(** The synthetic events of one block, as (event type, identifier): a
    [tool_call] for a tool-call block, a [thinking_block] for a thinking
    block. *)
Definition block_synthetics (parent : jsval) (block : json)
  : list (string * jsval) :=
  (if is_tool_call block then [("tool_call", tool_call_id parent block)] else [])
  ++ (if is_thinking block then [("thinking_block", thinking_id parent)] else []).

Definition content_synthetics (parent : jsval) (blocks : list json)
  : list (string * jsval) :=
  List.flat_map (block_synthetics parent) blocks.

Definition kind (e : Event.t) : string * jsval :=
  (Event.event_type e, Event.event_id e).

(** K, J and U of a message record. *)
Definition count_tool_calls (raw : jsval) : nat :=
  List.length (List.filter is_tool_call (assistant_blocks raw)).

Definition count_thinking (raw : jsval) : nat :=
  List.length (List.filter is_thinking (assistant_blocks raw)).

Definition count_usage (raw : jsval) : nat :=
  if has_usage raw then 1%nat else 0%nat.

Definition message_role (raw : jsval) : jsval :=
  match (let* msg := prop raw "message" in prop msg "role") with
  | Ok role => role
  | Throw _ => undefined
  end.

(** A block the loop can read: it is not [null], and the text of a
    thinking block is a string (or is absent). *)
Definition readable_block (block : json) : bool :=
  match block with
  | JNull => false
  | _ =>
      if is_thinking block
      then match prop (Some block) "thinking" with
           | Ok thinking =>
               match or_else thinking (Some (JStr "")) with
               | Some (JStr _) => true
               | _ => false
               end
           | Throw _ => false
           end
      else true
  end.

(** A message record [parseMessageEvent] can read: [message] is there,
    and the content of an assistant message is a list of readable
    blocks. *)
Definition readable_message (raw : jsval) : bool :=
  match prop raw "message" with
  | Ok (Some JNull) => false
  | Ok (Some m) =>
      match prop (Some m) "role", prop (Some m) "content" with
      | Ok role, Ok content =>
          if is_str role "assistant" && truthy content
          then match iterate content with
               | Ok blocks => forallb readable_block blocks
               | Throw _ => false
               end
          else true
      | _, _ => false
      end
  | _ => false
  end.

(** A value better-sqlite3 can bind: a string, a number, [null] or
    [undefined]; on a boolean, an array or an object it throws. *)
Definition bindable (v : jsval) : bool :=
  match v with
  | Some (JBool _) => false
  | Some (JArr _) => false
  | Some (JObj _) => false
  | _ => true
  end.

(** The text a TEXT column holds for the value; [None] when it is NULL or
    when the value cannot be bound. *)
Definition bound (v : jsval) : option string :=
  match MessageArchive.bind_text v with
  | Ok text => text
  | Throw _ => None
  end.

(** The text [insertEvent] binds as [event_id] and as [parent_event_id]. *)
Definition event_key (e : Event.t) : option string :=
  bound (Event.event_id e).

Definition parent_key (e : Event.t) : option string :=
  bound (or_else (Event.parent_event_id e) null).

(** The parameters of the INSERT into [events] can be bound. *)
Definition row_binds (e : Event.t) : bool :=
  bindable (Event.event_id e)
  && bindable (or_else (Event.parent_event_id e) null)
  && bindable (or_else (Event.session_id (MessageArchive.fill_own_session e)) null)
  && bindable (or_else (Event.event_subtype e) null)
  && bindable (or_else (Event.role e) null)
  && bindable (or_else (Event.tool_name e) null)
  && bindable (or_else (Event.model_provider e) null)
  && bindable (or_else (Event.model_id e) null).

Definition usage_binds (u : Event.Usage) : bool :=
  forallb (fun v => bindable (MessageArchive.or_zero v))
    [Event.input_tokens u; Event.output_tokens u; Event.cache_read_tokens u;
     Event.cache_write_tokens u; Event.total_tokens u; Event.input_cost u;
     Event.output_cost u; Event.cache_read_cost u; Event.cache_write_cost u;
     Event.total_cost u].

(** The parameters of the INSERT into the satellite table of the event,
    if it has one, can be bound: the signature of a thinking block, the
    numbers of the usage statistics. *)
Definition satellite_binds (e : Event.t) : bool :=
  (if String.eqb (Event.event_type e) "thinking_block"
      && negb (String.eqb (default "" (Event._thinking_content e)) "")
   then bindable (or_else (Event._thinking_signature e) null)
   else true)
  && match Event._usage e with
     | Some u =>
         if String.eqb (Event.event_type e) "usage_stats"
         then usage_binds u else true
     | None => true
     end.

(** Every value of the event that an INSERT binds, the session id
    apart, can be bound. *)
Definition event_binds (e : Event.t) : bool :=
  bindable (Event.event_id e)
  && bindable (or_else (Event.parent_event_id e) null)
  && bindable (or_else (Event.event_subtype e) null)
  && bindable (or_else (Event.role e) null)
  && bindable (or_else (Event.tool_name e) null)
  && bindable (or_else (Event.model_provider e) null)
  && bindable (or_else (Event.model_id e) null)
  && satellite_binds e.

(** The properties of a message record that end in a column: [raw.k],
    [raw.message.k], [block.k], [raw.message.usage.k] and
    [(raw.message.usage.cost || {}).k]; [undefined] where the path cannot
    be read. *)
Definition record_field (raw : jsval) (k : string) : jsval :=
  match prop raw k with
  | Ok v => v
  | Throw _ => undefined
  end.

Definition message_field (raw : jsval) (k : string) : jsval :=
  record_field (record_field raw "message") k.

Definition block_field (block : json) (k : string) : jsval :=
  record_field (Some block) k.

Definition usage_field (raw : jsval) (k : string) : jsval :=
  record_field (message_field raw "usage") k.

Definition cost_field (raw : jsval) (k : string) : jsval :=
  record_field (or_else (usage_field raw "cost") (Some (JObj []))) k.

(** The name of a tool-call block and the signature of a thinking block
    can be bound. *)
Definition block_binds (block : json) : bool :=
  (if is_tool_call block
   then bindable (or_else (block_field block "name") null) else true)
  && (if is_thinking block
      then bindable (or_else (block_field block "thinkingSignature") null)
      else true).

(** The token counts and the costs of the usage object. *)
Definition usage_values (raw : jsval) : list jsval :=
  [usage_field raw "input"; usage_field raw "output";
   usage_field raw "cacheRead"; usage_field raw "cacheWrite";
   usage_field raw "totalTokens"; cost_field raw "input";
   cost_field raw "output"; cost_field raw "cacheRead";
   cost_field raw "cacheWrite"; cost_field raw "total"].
...
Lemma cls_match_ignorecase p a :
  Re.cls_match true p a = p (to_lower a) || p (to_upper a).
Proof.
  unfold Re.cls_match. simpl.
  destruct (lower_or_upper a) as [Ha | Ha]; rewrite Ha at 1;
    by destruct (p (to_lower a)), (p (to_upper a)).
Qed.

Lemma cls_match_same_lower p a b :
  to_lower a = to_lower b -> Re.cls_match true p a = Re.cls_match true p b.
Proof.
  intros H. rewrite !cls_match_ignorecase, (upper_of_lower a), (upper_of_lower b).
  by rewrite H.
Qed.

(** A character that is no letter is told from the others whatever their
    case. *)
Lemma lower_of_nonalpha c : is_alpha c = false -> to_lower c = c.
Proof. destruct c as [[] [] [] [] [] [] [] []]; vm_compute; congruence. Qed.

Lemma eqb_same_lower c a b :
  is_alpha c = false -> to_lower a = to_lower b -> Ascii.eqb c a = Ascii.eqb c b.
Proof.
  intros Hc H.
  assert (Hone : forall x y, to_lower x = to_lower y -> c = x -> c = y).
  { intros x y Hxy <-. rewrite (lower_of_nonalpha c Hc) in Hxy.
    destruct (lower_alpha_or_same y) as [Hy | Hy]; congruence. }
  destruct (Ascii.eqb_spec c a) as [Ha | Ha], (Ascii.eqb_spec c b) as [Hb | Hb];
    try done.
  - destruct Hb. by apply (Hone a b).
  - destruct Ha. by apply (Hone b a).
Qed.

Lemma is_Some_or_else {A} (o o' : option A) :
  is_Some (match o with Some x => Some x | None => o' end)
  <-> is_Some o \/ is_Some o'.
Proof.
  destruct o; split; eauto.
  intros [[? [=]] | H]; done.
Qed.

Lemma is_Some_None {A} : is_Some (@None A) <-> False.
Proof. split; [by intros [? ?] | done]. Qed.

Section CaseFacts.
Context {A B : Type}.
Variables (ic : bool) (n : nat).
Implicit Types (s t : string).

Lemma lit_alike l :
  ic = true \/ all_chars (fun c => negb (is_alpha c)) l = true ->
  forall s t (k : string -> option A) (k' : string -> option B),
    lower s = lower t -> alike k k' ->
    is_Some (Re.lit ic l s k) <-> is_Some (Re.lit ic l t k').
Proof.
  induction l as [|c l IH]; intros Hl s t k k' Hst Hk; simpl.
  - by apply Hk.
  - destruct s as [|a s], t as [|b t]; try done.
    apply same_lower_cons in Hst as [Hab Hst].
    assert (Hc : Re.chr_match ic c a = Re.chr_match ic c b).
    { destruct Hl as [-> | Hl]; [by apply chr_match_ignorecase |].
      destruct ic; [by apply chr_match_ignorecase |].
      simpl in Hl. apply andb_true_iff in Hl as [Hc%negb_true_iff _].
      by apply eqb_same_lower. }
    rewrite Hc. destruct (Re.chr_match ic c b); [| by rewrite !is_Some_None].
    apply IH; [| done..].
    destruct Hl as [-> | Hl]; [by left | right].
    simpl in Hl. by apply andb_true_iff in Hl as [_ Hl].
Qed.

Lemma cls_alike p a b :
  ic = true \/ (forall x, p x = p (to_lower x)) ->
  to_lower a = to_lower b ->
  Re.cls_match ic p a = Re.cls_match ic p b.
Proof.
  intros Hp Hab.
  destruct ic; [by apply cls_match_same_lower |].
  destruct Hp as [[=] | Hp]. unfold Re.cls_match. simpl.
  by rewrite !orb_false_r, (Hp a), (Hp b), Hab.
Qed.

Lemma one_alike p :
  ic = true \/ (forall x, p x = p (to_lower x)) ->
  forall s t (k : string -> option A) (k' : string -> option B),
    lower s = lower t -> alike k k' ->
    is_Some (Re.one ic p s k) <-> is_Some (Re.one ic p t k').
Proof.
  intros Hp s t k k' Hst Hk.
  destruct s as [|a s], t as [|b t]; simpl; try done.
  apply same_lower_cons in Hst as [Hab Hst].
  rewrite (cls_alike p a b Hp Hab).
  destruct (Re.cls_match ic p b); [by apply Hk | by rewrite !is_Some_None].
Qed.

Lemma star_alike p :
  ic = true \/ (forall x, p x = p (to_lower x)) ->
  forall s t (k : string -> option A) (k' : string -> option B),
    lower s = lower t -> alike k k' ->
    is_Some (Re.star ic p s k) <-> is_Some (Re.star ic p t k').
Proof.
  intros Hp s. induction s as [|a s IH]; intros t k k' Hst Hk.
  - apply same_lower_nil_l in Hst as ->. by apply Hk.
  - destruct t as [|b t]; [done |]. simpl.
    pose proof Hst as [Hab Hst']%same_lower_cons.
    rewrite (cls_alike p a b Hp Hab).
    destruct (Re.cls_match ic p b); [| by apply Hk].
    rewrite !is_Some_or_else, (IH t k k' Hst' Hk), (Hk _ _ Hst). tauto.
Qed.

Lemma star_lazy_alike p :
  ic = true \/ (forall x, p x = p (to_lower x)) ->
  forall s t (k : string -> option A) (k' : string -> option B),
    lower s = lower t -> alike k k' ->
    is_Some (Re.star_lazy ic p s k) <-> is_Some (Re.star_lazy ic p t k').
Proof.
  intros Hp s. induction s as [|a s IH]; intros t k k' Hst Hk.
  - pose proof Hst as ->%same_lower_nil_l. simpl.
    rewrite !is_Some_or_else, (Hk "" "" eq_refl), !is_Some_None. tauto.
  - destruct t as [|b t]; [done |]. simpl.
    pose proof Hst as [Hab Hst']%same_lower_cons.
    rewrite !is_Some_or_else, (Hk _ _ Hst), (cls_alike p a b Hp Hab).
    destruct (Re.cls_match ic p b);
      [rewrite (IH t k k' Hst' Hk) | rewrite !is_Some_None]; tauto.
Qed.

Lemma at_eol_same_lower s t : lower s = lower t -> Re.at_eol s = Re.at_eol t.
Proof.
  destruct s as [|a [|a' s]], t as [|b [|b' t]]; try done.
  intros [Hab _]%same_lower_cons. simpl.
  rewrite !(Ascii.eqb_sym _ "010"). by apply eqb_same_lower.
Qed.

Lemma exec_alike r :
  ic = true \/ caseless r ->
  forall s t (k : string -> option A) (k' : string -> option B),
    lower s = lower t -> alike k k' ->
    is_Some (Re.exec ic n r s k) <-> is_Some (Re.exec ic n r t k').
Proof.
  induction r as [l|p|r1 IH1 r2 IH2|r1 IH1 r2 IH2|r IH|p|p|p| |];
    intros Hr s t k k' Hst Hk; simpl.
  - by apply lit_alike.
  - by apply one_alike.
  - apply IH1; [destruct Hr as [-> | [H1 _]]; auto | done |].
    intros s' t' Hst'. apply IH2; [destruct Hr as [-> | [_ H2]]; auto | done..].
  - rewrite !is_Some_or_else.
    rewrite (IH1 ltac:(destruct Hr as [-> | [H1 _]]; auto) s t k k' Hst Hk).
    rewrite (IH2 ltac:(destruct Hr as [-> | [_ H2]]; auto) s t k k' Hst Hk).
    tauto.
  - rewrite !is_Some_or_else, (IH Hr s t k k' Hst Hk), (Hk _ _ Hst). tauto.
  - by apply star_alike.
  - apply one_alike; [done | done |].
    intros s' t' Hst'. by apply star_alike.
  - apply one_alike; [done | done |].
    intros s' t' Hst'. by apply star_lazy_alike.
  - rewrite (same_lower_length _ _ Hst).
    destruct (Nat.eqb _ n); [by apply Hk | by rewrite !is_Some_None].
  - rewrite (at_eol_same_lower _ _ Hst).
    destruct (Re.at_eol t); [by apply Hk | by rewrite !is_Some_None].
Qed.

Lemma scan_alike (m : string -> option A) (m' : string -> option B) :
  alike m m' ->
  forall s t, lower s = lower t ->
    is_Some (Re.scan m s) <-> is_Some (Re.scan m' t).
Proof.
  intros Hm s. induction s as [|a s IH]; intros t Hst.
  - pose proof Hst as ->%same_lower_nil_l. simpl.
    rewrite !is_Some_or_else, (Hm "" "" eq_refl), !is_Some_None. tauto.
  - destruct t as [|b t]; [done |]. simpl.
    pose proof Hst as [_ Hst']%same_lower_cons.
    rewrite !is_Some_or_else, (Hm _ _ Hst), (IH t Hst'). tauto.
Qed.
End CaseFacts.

*WHAT NEEDS TO BE DONE*. Lines holding "split": copy each one from the records above.

*ANSWER SPACE*.
  destruct o; split; eauto.
Proof. split; [by intros [? ?] | done]. Qed.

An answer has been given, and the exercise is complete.